Les tantes se trouvaient, là, moins isolées, moins perdues, que sur la route de Châtillon ; elles avaient des amies parmi les voisines, dans la maison même, et j’y trouvai tout de suite d’agréables compagnons de jeu.

Le mobilier s’était enrichi d’un vieux clavecin, venu je ne sais d’où, et qui m’émerveilla par ses sons fêlés, lointains et mystérieux. Il me faisait penser à Mlle du Médic, et, peut-être, venait-il d’elle.

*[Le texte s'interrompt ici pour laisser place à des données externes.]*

(** The database after an admission is the one before, or the transaction's. *)
Lemma Admit_state json_size sha256 time_text (s : Store) (d : database) (r : Request) (p : Proposal)
    (id : string) (now : Time) (fate : commit_fate) (seen : database -> database) :
  let d' := (Admit json_size sha256 time_text s d r p id now fate seen).2 in
  d' = d \/ exists hash o, fingerprint json_size sha256 r = Ok hash
    /\ lookup d r hash = Err (ESentinel JErrNotFound)
    /\ admit_transaction json_size time_text s d r p hash id now = Ok (o, d').
Proof.
  unfold Admit. destruct (fingerprint _ _ _) as [hash|] eqn:Hf; [|by left].
  destruct (lookup d r hash) as [|e] eqn:Hl; [by left|]. case_if; [by left|].
  destruct (admit_transaction _ _ _ _ _ _ _ _ _) as [[o d']|] eqn:Ht; [|by left]. cbn.
  assert (e = ESentinel JErrNotFound) as ->.
  { revert Hl. unfold lookup. repeat case_match; intros [= <-]; done. }
  destruct fate; cbn; [right|right|by left]; by exists hash, o.
Qed.

(** ** Recovery *)

Lemma foldr_alter_lookup (f : Operation -> Operation) (ids : list string) (m : gmap string Operation) (id : string) :
  NoDup ids ->
  foldr (fun i ops => alter f i ops) m ids !! id = if id in? ids then f <$> m !! id else m !! id.
Proof.
  induction ids as [|x ids IH]; intros Hnd; cbn.
  { rewrite bool_decide_false; [done|apply not_elem_of_nil]. }
  apply NoDup_cons in Hnd as [Hx Hnd]. destruct (decide (x = id)) as [->|Hne].
  - rewrite lookup_alter_eq, IH, bool_decide_false, bool_decide_true by (done || apply list_elem_of_here). done.
  - rewrite lookup_alter_ne, IH by done. erewrite bool_decide_ext; [done|].
    rewrite elem_of_cons. naive_solver.
Qed.
(** Results are final: a finished operation is never rewritten by any
    transaction; the only way it leaves the journal is retention, at least
    seven days after it finished, when nothing reserves it and every
    idempotency record that names it has expired. *)
Theorem results_are_final (d d' : database) (id : string) (o : Operation) :
  journal_ok d -> DB_operations d !! id = Some o -> Op_FinishedAt o <> None -> step d d' ->
  DB_operations d' !! id = Some o
  \/ (DB_operations d' !! id = None /\ exists now t, Op_FinishedAt o = Some t /\ t + Retention <= now
      /\ (forall k row, DB_requests d !! k = Some row -> IR_operation row = id -> IR_expires row <= now)
      /\ (forall device r, DB_reservations d !! device = Some r -> Res_operation r <> id)).
Proof.
  intros Hok Ho Hf Hstep. destruct Hstep.
  - destruct (Admit_state json_size sha256 time_text s d r p id0 now fate seen) as [->|(h & x & _ & _ & Ht)]; [by left|].
    apply admit_transaction_cases in Ht as (_ & _ & _ & _ & eff & d1 & _ & Hrep & Hins). left.
    eapply insert_keeps; [exact Hins|]. by eapply replace_other.
  - destruct (Transition_state json_size s d id0 revision u now fate) as [->|(x & pr & ou & d1 & Hx & _ & Ht & ->)];
      [by left|]. left. apply update_lookup in Ht as (y & Hy & _ & Hops & _).
    destruct (State_terminal (Upd_State u)); cbn; rewrite Hops; by eapply insert_other.
  - destruct (SelectAlbum_state s d id0 revision album now fate) as [->|[x Hx]]; [by left|]. left.
    unfold SelectAlbum_query in Hx. destruct (updatable _ _ _ _) as [y|] eqn:Hy; [|done]. case_if; [done|].
    injection Hx as _ <-. cbn. by eapply insert_other.
  - match goal with H : recoverBatch _ _ _ _ = _ |- _ => apply recoverBatch_state in H as [->|H] end; [by left|].
    left. cbv zeta in H. subst d'. by apply (interrupt_keeps _ (Store_epoch s) now MaxBatch id o).
  - destruct (Prune_state s d limit now fate) as [->| ->]; [by left|].
    destruct (decide (id ∈ (PruneOperations d (now - Retention) now limit).1)) as [Hin|Hn].
    + right. destruct (prune_rows _ _ _ _ _ Hok Hin) as (x & Hx & (t & Ht & Hle) & Hq & Hr).
      assert (x = o) as -> by congruence. pose proof (row_id _ _ (inv_rows _ _ Hok _ _ Ho)) as Hid.
      split. { unfold PruneOperations in *. cbn in *. apply map_lookup_filter_None. right. naive_solver. }
      exists now, t. split_and!; [done|lia| |].
      * intros k row Hk Hrow. apply (Hq k row Hk). congruence.
      * intros device r Hd. rewrite <- Hid. apply (Hr device r Hd).
    + left. unfold PruneOperations in *. cbn in *. by apply map_lookup_filter_Some.
Qed.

Je revis l’aristocratique demoiselle, plus mince et plus pâle, plus droite que jamais, et qui semblait se retrouver dans son vrai cadre, sous ces hauts plafonds, devant ces boiseries claires et enrubannées de sculptures. Ses longues mains, voilées de mitaines, faisaient toujours du filet, et la levrette Flox, fragile et gracieuse, continuait à ne pas vouloir poser ses pattes sur le parquet.

Je me serais vite reprise à cette vie libre et aux courses au grand air ; mais mon père vint me chercher, après une semaine ; il ne voulait plus me laisser longtemps éloignée de la maison ; peut-être aussi s’était-il déjà accoutumé à moi, et il trouvait que je lui manquais.